──────── THE DATA ────────

(* ===== verification/Session.v ===== *)
(** * The host tool's session: sequences of entry-point calls

    The host tool (Keil MDK) loads the algorithm into RAM.  It then calls
    [Init], a series of [EraseSector] / [EraseChip] / [ProgramPage] /
    [Verify] calls, and [UnInit], once per phase (erase, program,
    verify).  It may reset and reload the algorithm between phases (the
    comment on [Init], line 50).  This file models that protocol:
    - [host_call] is one entry-point call with its arguments;
    - [dispatch] runs one call, and [run] a sequence of calls;
    - [reachable] is the set of states a session can reach from a fresh
      load, by calls and reloads.
    The flash contents survive a reload; the algorithm's RAM does not. *)

From S2P Require Import Prelude Driver NorFlash FlashPrg.

Inductive host_call :=
  | CInit (adr clk fnc : Z)
  | CUnInit (fnc : Z)
  | CEraseChip
  | CEraseSector (adr : Z)
  | CBlankCheck (adr sz pat : Z)
  | CProgramPage (adr sz : Z) (buf : list Z)
  | CVerify (adr sz : Z) (buf : list Z).

(** The arguments fit their C types: [adr] in [unsigned long], the
    buffers made of [unsigned char]s. *)
Definition call_wf (c : host_call) : Prop :=
  match c with
  | CInit adr _ _ => is_u32 adr
  | CProgramPage _ _ buf | CVerify _ _ buf => Forall is_byte buf
  | _ => True
  end.

(** The host's side of the calling convention: [ProgramPage] is given at
    least [sz] bytes, and [Verify] at most one page to read and a page of
    host memory to compare with (the host's page buffer). *)
Definition call_ok (c : host_call) : Prop :=
  match c with
  | CProgramPage _ sz buf => (Z.to_nat sz <= length buf)%nat
  | CVerify _ sz buf => sz <= PAGE_SIZE /\ (Z.to_nat PAGE_SIZE <= length buf)%nat
  | _ => True
  end.

(** The base address in effect after the calls [cs], starting from [b]:
    the address of the last [Init]. *)
Fixpoint session_base (cs : list host_call) (b : Z) : Z :=
  match cs with
  | [] => b
  | CInit adr _ _ :: cs' => session_base cs' adr
  | _ :: cs' => session_base cs' b
  end.

Section Session.
Context `{FlashChipLaws D}.
Implicit Types s : FlashPrg D.

(** The host tool calling one entry point. *)
Definition dispatch (c : host_call) s : result (FlashPrg D * Z) :=
  match c with
  | CInit adr clk fnc => Ok (Init adr clk fnc s)
  | CUnInit fnc => Ok (UnInit fnc s)
  | CEraseChip => Ok (EraseChip s)
  | CEraseSector adr => Ok (EraseSector adr s)
  | CBlankCheck adr sz pat => Ok (BlankCheck adr sz pat s)
  | CProgramPage adr sz buf => ProgramPage adr sz buf s
  | CVerify adr sz buf => Verify adr sz buf s
  end.

(** A sequence of calls, with the list of their return values. *)
Fixpoint run (cs : list host_call) s : result (FlashPrg D * list Z) :=
  match cs with
  | [] => Ok (s, [])
  | c :: cs' =>
      p ← dispatch c s;
      q ← run cs' p.1;
      Ok (q.1, p.2 :: q.2)
  end.

(** The algorithm as the host loads it: its globals are zero. *)
Definition loaded (d : D) : FlashPrg D :=
  mkFlashPrg (replicate (Z.to_nat PAGE_SIZE) 0) 0 d.

Inductive reachable : FlashPrg D -> Prop :=
  | reach_loaded d : chip_wf d -> reachable (loaded d)
  | reach_reload s : reachable s -> reachable (loaded (chip s))
  | reach_call s c s' r :
      reachable s -> call_wf c -> dispatch c s = Ok (s', r) -> reachable s'.

End Session.

(** ** Invariants of a session *)

(** What each call's return status is, when it does not depend on the
    device: [BlankCheck] answers 1, the others 0, [Verify] an address. *)
Definition status_of (c : host_call) : option Z :=
  match c with
  | CVerify _ _ _ => None
  | CBlankCheck _ _ _ => Some 1
  | _ => Some 0
  end.

Section SessionProps.
Context `{FlashChipLaws D}.
Implicit Types s : FlashPrg D.

(** Turns [Ok p = Ok (s', r)] for a pure entry point into equations. *)
Ltac ok_pair H := injection H as H; rewrite <- H; clear H.

(** Each entry point keeps [flashprg_inv]. *)
Lemma dispatch_flashprg_inv c s s' r :
  call_wf c -> flashprg_inv s -> dispatch c s = Ok (s', r) -> flashprg_inv s'.
Proof.
  intros Hc Hinv Hd. destruct c; simpl in Hd, Hc.
  - ok_pair Hd. by apply (Init_inv s adr clk fnc).
  - by ok_pair Hd.
  - ok_pair Hd. by apply EraseChip_inv.
  - ok_pair Hd. by apply EraseSector_inv.
  - by ok_pair Hd.
  - by eapply ProgramPage_inv.
  - by eapply Verify_inv.
Qed.

(** Every reachable state satisfies [flashprg_inv]. *)
Lemma reachable_flashprg_inv s : reachable s -> flashprg_inv s.
Proof.
  induction 1 as [d Hd | s _ IH | s c s' r _ IH Hc Hd].
  - inv_split; cbn; [eauto with flash.. | by_decide | done].
  - inv_split; cbn; [eauto with flash.. | by_decide | apply IH].
  - by eapply dispatch_flashprg_inv.
Qed.

(** C9: Every state a session reaches satisfies the invariant: [aux_buf]
    holds 4096 bytes, [base_adr] is a 32-bit value, the chip is
    well formed. *)
Theorem reachable_inv s : reachable s -> flashprg_inv s.
Proof. apply reachable_flashprg_inv. Qed.

Lemma dispatch_base c s s' r :
  dispatch c s = Ok (s', r) ->
  base_adr s' = match c with CInit adr _ _ => adr | _ => base_adr s end.
Proof.
  intros Hd. destruct c; simpl in Hd;
    try (ok_pair Hd; reflexivity).
  - by apply ProgramPage_Ok in Hd as [-> _].
  - by apply Verify_Ok in Hd as [-> _].
Qed.

(** C10: The base address is fixed for the session: after any sequence of
    calls it is the address of the last [Init], or the one before the
    sequence when there was none. *)
Theorem run_session_base cs s s' rs :
  run cs s = Ok (s', rs) -> base_adr s' = session_base cs (base_adr s).
Proof.
  revert s s' rs. induction cs as [| c cs IH]; intros s s' rs; simpl.
  - by intros [= <- _].
  - destruct (dispatch c s) as [[s1 r] |] eqn:E; cbn [mbind result_bind fst snd]; [| intros Hf; discriminate Hf].
    destruct (run cs s1) as [[s2 rs2] |] eqn:E2; cbn [mbind result_bind fst snd]; [| intros Hf; discriminate Hf].
    intros [= <- _]. rewrite (IH _ _ _ E2), (dispatch_base _ _ _ _ E).
    by destruct c.
Qed.

(** C16: No entry point but [Verify] reports anything the device did: the
    status is fixed by the call. *)
Theorem dispatch_status c s s' r st :
  dispatch c s = Ok (s', r) -> status_of c = Some st -> r = st.
Proof.
  intros Hd Hst. destruct c; simpl in Hd, Hst; try discriminate; injection Hst as <-;
    try (by injection Hd as _ <-).
  by apply ProgramPage_Ok in Hd as [_ ->].
Qed.

(** C8: End to end: in any reachable state, erasing the sector of a
    sector-aligned address, programming a full page there and verifying
    it returns [0], [0] and [adr + 4096]. *)
Theorem session_program_verify s adr buf :
  reachable s -> dev_offset s adr mod SECTOR_SIZE = 0 ->
  (Z.to_nat PAGE_SIZE <= length buf)%nat -> Forall is_byte buf ->
  exists s',
    run [CEraseSector adr; CProgramPage adr PAGE_SIZE buf; CVerify adr PAGE_SIZE buf] s =
    Ok (s', [0; 0; adr +ᵤ PAGE_SIZE]).
Proof.
  intros Hr Hal Hlen Hb. pose proof (reachable_flashprg_inv s Hr) as Hinv.
  destruct (ProgramPage_Verify_eq (EraseSector adr s).1 adr buf)
    as (s2 & s3 & Hp & Hv); [by apply EraseSector_inv | done | done | |].
  { by apply (erase_sector_aligned (chip s) (dev_offset s adr)). }
  exists s3. unfold run, dispatch, mbind, result_bind.
  rewrite Hp. cbn [fst snd]. rewrite Hv. cbn [fst snd]. f_equal.
Qed.
(** A call the host makes within the calling convention never faults. *)
Lemma dispatch_total c s :
  flashprg_inv s -> call_ok c -> exists s' r, dispatch c s = Ok (s', r).
Proof.
  intros Hinv Hc. destruct c; simpl in Hc; try (do 2 eexists; reflexivity).
  - simpl. unfold ProgramPage. rewrite decide_True by done. do 2 eexists; reflexivity.
  - destruct Hc. simpl. rewrite Verify_eq by done. do 2 eexists; reflexivity.
Qed.

Lemma run_cons_Ok c cs s s1 r :
  dispatch c s = Ok (s1, r) ->
  run (c :: cs) s = (q ← run cs s1; Ok (q.1, r :: q.2)).
Proof. intros Hd. cbn [run]. by rewrite Hd. Qed.

(** Running two lists of calls runs the first, then the second. *)
Lemma run_app cs1 cs2 s :
  run (cs1 ++ cs2) s = (p ← run cs1 s; q ← run cs2 p.1; Ok (q.1, p.2 ++ q.2)).
Proof.
  revert s. induction cs1 as [| c cs1 IH]; intros s; cbn [run app mbind result_bind fst snd].
  - by destruct (run cs2 s) as [[? ?] |].
  - destruct (dispatch c s) as [[s1 r] |]; cbn [mbind result_bind fst snd]; [| done].
    rewrite IH. destruct (run cs1 s1) as [[s2 rs2] |]; cbn [mbind result_bind fst snd]; [| done].
    by destruct (run cs2 s2) as [[? ?] |].
Qed.

(** C20: A session terminates: every list of calls made within the calling
    convention runs to completion from a reachable state, with one return
    value per call, and ends in a reachable state. *)
Theorem run_total cs s :
  reachable s -> Forall (fun c => call_wf c /\ call_ok c) cs ->
  exists s' rs, run cs s = Ok (s', rs) /\ length rs = length cs /\ reachable s'.
Proof.
  revert s. induction cs as [| c cs IH]; intros s Hr Hcs; [by exists s, [] |].
  inversion_clear Hcs as [| ? ? [Hwf Hok] Hcs'].
  destruct (dispatch_total c s) as (s1 & r & Hd); [by apply reachable_flashprg_inv | done |].
  destruct (IH s1) as (s2 & rs & Hrun & Hlen & Hr2); [by eapply reach_call | exact Hcs' |].
  exists s2, (r :: rs). rewrite (run_cons_Ok _ _ _ _ _ Hd), Hrun.
  split_and!; [done | simpl; lia | done].
Qed.

End SessionProps.

(** ** Concrete sessions on the NOR flash model *)

(** The state after the host loads the algorithm and calls [Init]. *)
Definition ex_session : FlashPrg nor_flash := (Init ex_base 0 2 (loaded blank_chip)).1.

Lemma ex_session_reachable : reachable ex_session.
Proof.
  apply (reach_call (loaded blank_chip) (CInit ex_base 0 2) _ 0);
    [apply reach_loaded, blank_chip_wf | simpl; by_decide | reflexivity].
Qed.

Lemma reachable_inv_witness :
  reachable (loaded blank_chip) /\ flashprg_inv (loaded blank_chip).
Proof.
  assert (reachable (loaded blank_chip)) as Hr by apply reach_loaded, blank_chip_wf.
  split; [done | apply reachable_inv, Hr].
Defined.

Lemma run_session_base_witness :
  exists s' rs,
    run [CInit ex_base 0 2; CEraseSector ex_adr; CUnInit 2] (loaded blank_chip) = Ok (s', rs) /\
    base_adr s' = session_base [CInit ex_base 0 2; CEraseSector ex_adr; CUnInit 2]
                               (base_adr (loaded blank_chip)).
Proof.
  eexists _, _. split; [reflexivity |].
  eapply run_session_base. reflexivity.
Defined.

Lemma dispatch_status_witness :
  exists s' r,
    dispatch (CEraseSector ex_adr) ex_session = Ok (s', r) /\
    status_of (CEraseSector ex_adr) = Some 0 /\ r = 0.
Proof.
  eexists _, _. split; [reflexivity |]. split; [reflexivity |].
  eapply (dispatch_status (CEraseSector ex_adr) ex_session); reflexivity.
Defined.

Lemma session_program_verify_witness :
  reachable ex_session /\ dev_offset ex_session ex_adr mod SECTOR_SIZE = 0 /\
  (Z.to_nat PAGE_SIZE <= length ex_page)%nat /\ Forall is_byte ex_page /\
  exists s',
    run [CEraseSector ex_adr; CProgramPage ex_adr PAGE_SIZE ex_page; CVerify ex_adr PAGE_SIZE ex_page]
        ex_session = Ok (s', [0; 0; ex_adr +ᵤ PAGE_SIZE]).
Proof.
  assert (Forall is_byte ex_page) as Hb by by_decide.
  split; [apply ex_session_reachable |]. split; [vm_compute; reflexivity |].
  split; [by_decide |]. split; [done |].
  apply session_program_verify; [apply ex_session_reachable | vm_compute; reflexivity | by_decide | done].
Defined.

(** The host's erase, program and verify of one page, within the convention. *)
Definition ex_calls : list host_call :=
  [CEraseSector ex_adr; CProgramPage ex_adr PAGE_SIZE ex_page; CVerify ex_adr PAGE_SIZE ex_page].

Lemma ex_calls_ok : Forall (fun c => call_wf c /\ call_ok c) ex_calls.
Proof.
  apply Forall_forall. intros c Hc. repeat destruct Hc as [<- | Hc]; try done;
    split; simpl; (done || by_decide).
Qed.

Lemma run_total_witness :
  reachable ex_session /\ Forall (fun c => call_wf c /\ call_ok c) ex_calls /\
  exists s' rs, run ex_calls ex_session = Ok (s', rs) /\ length rs = length ex_calls /\ reachable s'.
Proof.
  split; [apply ex_session_reachable |]. split; [apply ex_calls_ok |].
  apply run_total; [apply ex_session_reachable | apply ex_calls_ok].
Defined.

────────

◆ **WORK TASK**
The answer consists of every line above in which the word "Definition" occurs.

◆ **RESPONSE TO THE EXERCISE**
Definition call_wf (c : host_call) : Prop :=
Definition call_ok (c : host_call) : Prop :=
Definition dispatch (c : host_call) s : result (FlashPrg D * Z) :=
Definition loaded (d : D) : FlashPrg D :=
Definition status_of (c : host_call) : option Z :=
Definition ex_session : FlashPrg nor_flash := (Init ex_base 0 2 (loaded blank_chip)).1.
Definition ex_calls : list host_call :=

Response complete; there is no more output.